In Effective JAVA by Joshua Bloch, when I was reading about static factory methods , there was a statement as follows
The ability of static factory methods to return the same object from repeated invocations allows classes to maintain strict control over what instances exist at any time. Classes that do this are said to be instance-controlled. There are several reasons to write instance-controlled classes. Instance control allows a class to guarantee that it is a singleton (Item 3) or noninstantiable (Item 4). Also, it allows an immutable class (Item 15) to make the guarantee that no two equal instances exist: a.equals(b) if and only if a==b. If a class makes this guarantee, then its cli- ents can use the == operator instead of the equals(Object) method, which may result in improved performance. Enum types (Item 30) provide this guarantee.
To investigate how == operator brings in performance improvements , I got to look at String.java
I saw this snippet
public boolean equals(Object anObject) {
if (this == anObject) {
return true;
}
if (anObject instanceof String) {
String anotherString = (String) anObject;
int n = value.length;
if (n == anotherString.value.length) {
char v1[] = value;
char v2[] = anotherString.value;
int i = 0;
while (n-- != 0) {
if (v1[i] != v2[i])
return false;
i++;
}
return true;
}
}
return false;
}
By performance improvement what does he mean here ? how it brings performance improvement .
Does he mean to say the following
If every class can assure that a.equals(b) if and only if a==b , it means it brings in an indirect requirement that there cannot be objects referring to 2 different memory spaces and still hold the same data , which is memory wastage . If they hold same data they are one and the same object .That is they point to same memory location.
Am I right in this inference ?
If I am wrong can you guide me in understanding this ?

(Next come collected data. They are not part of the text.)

(** Inside a transaction: video and data were attached, video twice. *)
Definition in_transaction : JsepTransportCollection unit :=
  mkCollection {[ "audio" := 5%N; "video" := 6%N ]}
    {[ "audio" := 5%N; "video" := 5%N; "data" := 6%N ]}
    ["video"; "data"; "video"] accept_all no_state.

(** Two mids bundled on the transport registered under the name audio. *)
Definition bundled : JsepTransportCollection unit :=
  mkCollection {[ "audio" := 5%N ]} {[ "audio" := 5%N; "video" := 5%N ]} []
    accept_all no_state.

Definition two_groups : Bundle.BundleManager :=
  Bundle.mkBundleManager
    [ (100%N, Bundle.mkContentGroup "BUNDLE" ["audio"; "video"]);
      (200%N, Bundle.mkContentGroup "BUNDLE" ["data"; "video"]) ].

(** No mid is attached to the null transport. *)
Definition no_null_association {W : Type} (c : JsepTransportCollection W) :
    Prop :=
  ∀ mid, mid_to_transport_ c !! mid ≠ Some nullptr.

(** A collaborator that refuses everything, removals included. *)
Definition refuse_all : string → JsepTransportPtr → unit → bool * unit :=
  λ _ _ w, (false, w).

(** A transaction whose collaborator will not let go of the mid video. *)
Definition stuck_transaction : JsepTransportCollection unit :=
  mkCollection {[ "audio" := 5%N ]} {[ "audio" := 5%N; "video" := 5%N ]}
    ["video"] refuse_all no_state.

(** * Properties *)

(** ** Auxiliary facts about the model *)

Section Facts.

Context {W : Type}.
Implicit Types (c : JsepTransportCollection W) (e : Env W).
Implicit Types (m bn : gmap string JsepTransportPtr).
Local Open Scope op_scope.

Lemma elem_of_std_map_items {V} (m : gmap string V) k v :
  (k, v) ∈ std_map_items m ↔ m !! k = Some v.
Proof.
  unfold std_map_items. rewrite merge_sort_Permutation.
  apply elem_of_map_to_list.
Qed.

Lemma scan_in_use_true t kvs :
  scan_in_use t kvs = true ↔ ∃ k, (k, t) ∈ kvs.
Proof.
  induction kvs as [|[k v] kvs IH]; simpl.
  - split; [done | intros [k Hk]; by apply elem_of_nil in Hk].
  - destruct (N.eqb_spec v t) as [->|Hne].
    + split; [intros _; exists k; left | done].
    + rewrite IH. split; intros [k' Hk'].
      * exists k'. by right.
      * apply elem_of_cons in Hk' as [[= -> ->]|Hk']; [done | by exists k'].
Qed.

Lemma TransportInUse_referenced t c :
  TransportInUse t c = bool_decide (referenced (mid_to_transport_ c) t).
Proof.
  unfold TransportInUse. apply eq_true_iff_eq.
  rewrite scan_in_use_true, bool_decide_eq_true. unfold referenced.
  split; intros [k Hk]; exists k; by apply elem_of_std_map_items.
Qed.

Lemma alter_const_insert m k (old t : JsepTransportPtr) :
  m !! k = Some old → alter (λ _, t) k m = <[k := t]> m.
Proof.
  intros Hk. apply map_eq; intros j. rewrite lookup_alter, lookup_insert.
  destruct (decide (k = j)) as [->|]; [by rewrite Hk | done].
Qed.

Lemma lookup_detach_all mids m k :
  detach_all mids m !! k = if decide (k ∈ mids) then None else m !! k.
Proof.
  unfold detach_all. destruct (decide (k ∈ mids)) as [Hin|Hout].
  - apply map_lookup_filter_None. right. intros v _ Hk. by apply Hk.
  - destruct (m !! k) as [v|] eqn:Hk.
    + by apply map_lookup_filter_Some.
    + apply map_lookup_filter_None. left. done.
Qed.

Lemma detach_all_nil m : detach_all [] m = m.
Proof.
  apply map_eq; intros k. rewrite lookup_detach_all.
  destruct (decide (k ∈ [])) as [Hin|]; [by apply elem_of_nil in Hin | done].
Qed.

Lemma detach_all_cons mid mids m :
  detach_all mids (delete mid m) = detach_all (mid :: mids) m.
Proof.
  apply map_eq; intros k. rewrite !lookup_detach_all, lookup_delete.
  destruct (decide (k ∈ mids)), (decide (k ∈ mid :: mids)) as [Hin|Hout];
    try done.
  - exfalso. apply Hout. by right.
  - apply elem_of_cons in Hin as [->|]; [|done]. by rewrite decide_True.
  - rewrite decide_False; [done|]. intros ->. apply Hout. by left.
Qed.

(** *** What each member function computes *)

Lemma RemoveTransportForMid_eq mid c e :
  RemoveTransportForMid mid c e =
  (if (map_change_callback_ c mid nullptr (world e)).1
   then Done tt (set_mid_to_transport (delete mid) c)
          (mkEnv (map_change_callback_ c mid nullptr (world e)).2
                 (calls e ++ [MapChange mid nullptr]))
   else DcheckFailed).
Proof.
  unfold RemoveTransportForMid, op_bind, invoke_map_change, RTC_DCHECK, modify.
  by destruct (map_change_callback_ c mid nullptr (world e)) as [[] w].
Qed.

Lemma MaybeDestroyJsepTransport_eq mid c e :
  MaybeDestroyJsepTransport mid c e =
  match jsep_transports_by_name_ c !! mid with
  | None => Done tt c e
  | Some t =>
      if bool_decide (referenced (mid_to_transport_ c) t) then Done tt c e
      else Done tt (set_jsep_transports_by_name (delete mid) c)
             (mkEnv (state_change_callback_ c (world e))
                    (calls e ++ [StateChange]))
  end.
Proof.
  unfold MaybeDestroyJsepTransport, op_bind, this.
  destruct (jsep_transports_by_name_ c !! mid) as [t|]; [|done].
  rewrite TransportInUse_referenced.
  by destruct (bool_decide (referenced (mid_to_transport_ c) t)).
Qed.

Lemma SetTransportForMid_eq mid t c e :
  SetTransportForMid mid t c e =
  if (t =? nullptr)%N then DcheckFailed
  else if bool_decide (mid_to_transport_ c !! mid = Some t) then Done true c e
  else Done (map_change_callback_ c mid t (world e)).1
         (mkCollection (jsep_transports_by_name_ c)
            (<[mid := t]> (mid_to_transport_ c)) (pending_mids_ c ++ [mid])
            (map_change_callback_ c) (state_change_callback_ c))
         (mkEnv (map_change_callback_ c mid t (world e)).2
                (calls e ++ [MapChange mid t])).
Proof.
  unfold SetTransportForMid, op_bind, RTC_DCHECK, this.
  destruct (t =? nullptr)%N; simpl; [done|].
  destruct (mid_to_transport_ c !! mid) as [old|] eqn:Hmid.
  - destruct (N.eqb_spec old t) as [->|Hne].
    + by rewrite bool_decide_eq_true_2.
    + rewrite bool_decide_eq_false_2 by congruence.
      unfold modify, invoke_map_change, set_mid_to_transport; simpl.
      rewrite (alter_const_insert _ _ old) by done.
      by destruct (map_change_callback_ c mid t (world e)).
  - rewrite bool_decide_eq_false_2 by congruence.
    unfold modify, invoke_map_change, set_mid_to_transport; simpl.
    by destruct (map_change_callback_ c mid t (world e)).
Qed.

(** *** The two loops of [RollbackTransports] *)

Lemma for_each_RemoveTransportForMid mids c e :
  removal_accepted c →
  for_each RemoveTransportForMid mids c e =
  Done tt (set_mid_to_transport (detach_all mids) c)
    (mkEnv (after_removal_notices (map_change_callback_ c) mids (world e))
           (calls e ++ removal_notices mids)).
Proof.
  intros Hacc. revert c e Hacc.
  induction mids as [|mid mids IH]; intros c e Hacc.
  - destruct c, e; unfold set_mid_to_transport, op_ret; simpl.
    by rewrite detach_all_nil, app_nil_r.
  - simpl. unfold op_bind. rewrite RemoveTransportForMid_eq, Hacc.
    rewrite IH by done. destruct c; unfold set_mid_to_transport; simpl.
    by rewrite detach_all_cons, <- app_assoc.
Qed.

Lemma for_each_MaybeDestroyJsepTransport mids c e :
  for_each MaybeDestroyJsepTransport mids c e =
  Done tt
    (set_jsep_transports_by_name (reclaim mids (mid_to_transport_ c)) c)
    (mkEnv
       (Nat.iter
          (destroyed mids (mid_to_transport_ c) (jsep_transports_by_name_ c))
          (state_change_callback_ c) (world e))
       (calls e ++
        replicate
          (destroyed mids (mid_to_transport_ c) (jsep_transports_by_name_ c))
          StateChange)).
Proof.
  revert c e. induction mids as [|mid mids IH]; intros c e.
  - destruct c, e; unfold set_jsep_transports_by_name, op_ret; simpl.
    by rewrite app_nil_r.
  - unfold set_jsep_transports_by_name in *. simpl. unfold op_bind.
    rewrite MaybeDestroyJsepTransport_eq.
    destruct (jsep_transports_by_name_ c !! mid) as [t|]; [|by rewrite IH].
    destruct (bool_decide (referenced (mid_to_transport_ c) t));
      [by rewrite IH|].
    rewrite IH. destruct c; simpl.
    by rewrite <- Nat.iter_succ_r, <- app_assoc.
Qed.

Lemma RollbackTransports_eq c e :
  removal_accepted c →
  RollbackTransports c e =
  let mids := pending_mids_ c in
  let m := detach_all mids (mid_to_transport_ c) in
  let n := destroyed mids m (jsep_transports_by_name_ c) in
  Done tt
    (mkCollection (reclaim mids m (jsep_transports_by_name_ c)) m []
       (map_change_callback_ c) (state_change_callback_ c))
    (mkEnv
       (Nat.iter n (state_change_callback_ c)
          (after_removal_notices (map_change_callback_ c) mids (world e)))
       (calls e ++ removal_notices mids ++ replicate n StateChange)).
Proof.
  intros Hacc. unfold RollbackTransports, op_bind, this.
  rewrite for_each_RemoveTransportForMid by done.
  rewrite for_each_MaybeDestroyJsepTransport.
  destruct c; unfold modify; simpl. by rewrite <- app_assoc.
Qed.



(** A transport still referenced by the mid map survives phase 2. *)
Lemma reclaim_keeps_referenced mids m bn name t :
  bn !! name = Some t → referenced m t → reclaim mids m bn !! name = Some t.
Proof.
  revert bn. induction mids as [|mid mids IH]; intros bn Hname Href; simpl;
    [done|].
  destruct (bn !! mid) as [t'|] eqn:Hmid; [|by apply IH].
  destruct (bool_decide_reflect (referenced m t')); [by apply IH|].
  apply IH; [|done]. rewrite lookup_delete_ne; [done|].
  intros ->. congruence.
Qed.

End Facts.

(** ** The association operations *)

Section Association.

Context {W : Type}.
Implicit Types (c : JsepTransportCollection W) (e : Env W).
Local Open Scope op_scope.

(** C3.  Setting a mid to the transport it already has succeeds, changes
    neither the maps nor the pending log, and runs no callback.  Hence a
    second identical call directly after a first one returns success and
    leaves the state the first call produced, pending log included. *)
Theorem SetTransportForMid_idempotent c e mid t :
  t ≠ nullptr →
  (mid_to_transport_ c !! mid = Some t →
   SetTransportForMid mid t c e = Done true c e) ∧
  (∃ r c1 e1,
     SetTransportForMid mid t c e = Done r c1 e1 ∧
     SetTransportForMid mid t c1 e1 = Done true c1 e1 ∧
     (_ <- SetTransportForMid mid t ;; SetTransportForMid mid t) c e =
       Done true c1 e1).
Proof.
  intros Hnn. apply N.eqb_neq in Hnn.
  assert (Hsame : ∀ c' e', mid_to_transport_ c' !! mid = Some t →
                           SetTransportForMid mid t c' e' = Done true c' e').
  { intros c' e' Hmid. rewrite SetTransportForMid_eq, Hnn.
    by rewrite bool_decide_eq_true_2. }
  split; [apply Hsame|].
  unfold op_bind. rewrite SetTransportForMid_eq, Hnn.
  destruct (bool_decide_reflect (mid_to_transport_ c !! mid = Some t)).
  - exists true, c, e. by rewrite Hsame.
  - eexists _, _, _. split; [done|].
    rewrite Hsame; [done|]. simpl. apply lookup_insert_eq.
Qed.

If every class can assure that a.equals(b) if and only if a==b , it means it brings in an indirect requirement that there cannot be objects referring to 2 different memory spaces and still hold the same data , which is memory wastage . If they hold same data they are one and the same object .That is they point to same memory location.
Yes, that is what the author is driving at.
If you can (for a given class, this won't be possible for all, in particular it cannot work for mutable classes) call ==
(which is single JVM opcode) instead of equals
(which is a dynamically dispatched method call), it saves (some) overhead.
It works this way for enum
s for example.
And even if someone called the equals
method (which would be good defensive programming practice, you don't want to get into the habit of using ==
for objects IMHO), that method could be implemented as a simple ==
(instead of having to look at potentially complex object state).
Incidentally, even for "normal" equals methods (such as String's), it is probably a good idea in their implementation to first check for object identity and then short-cut looking at object state (which is what String#equals does, as you have found out).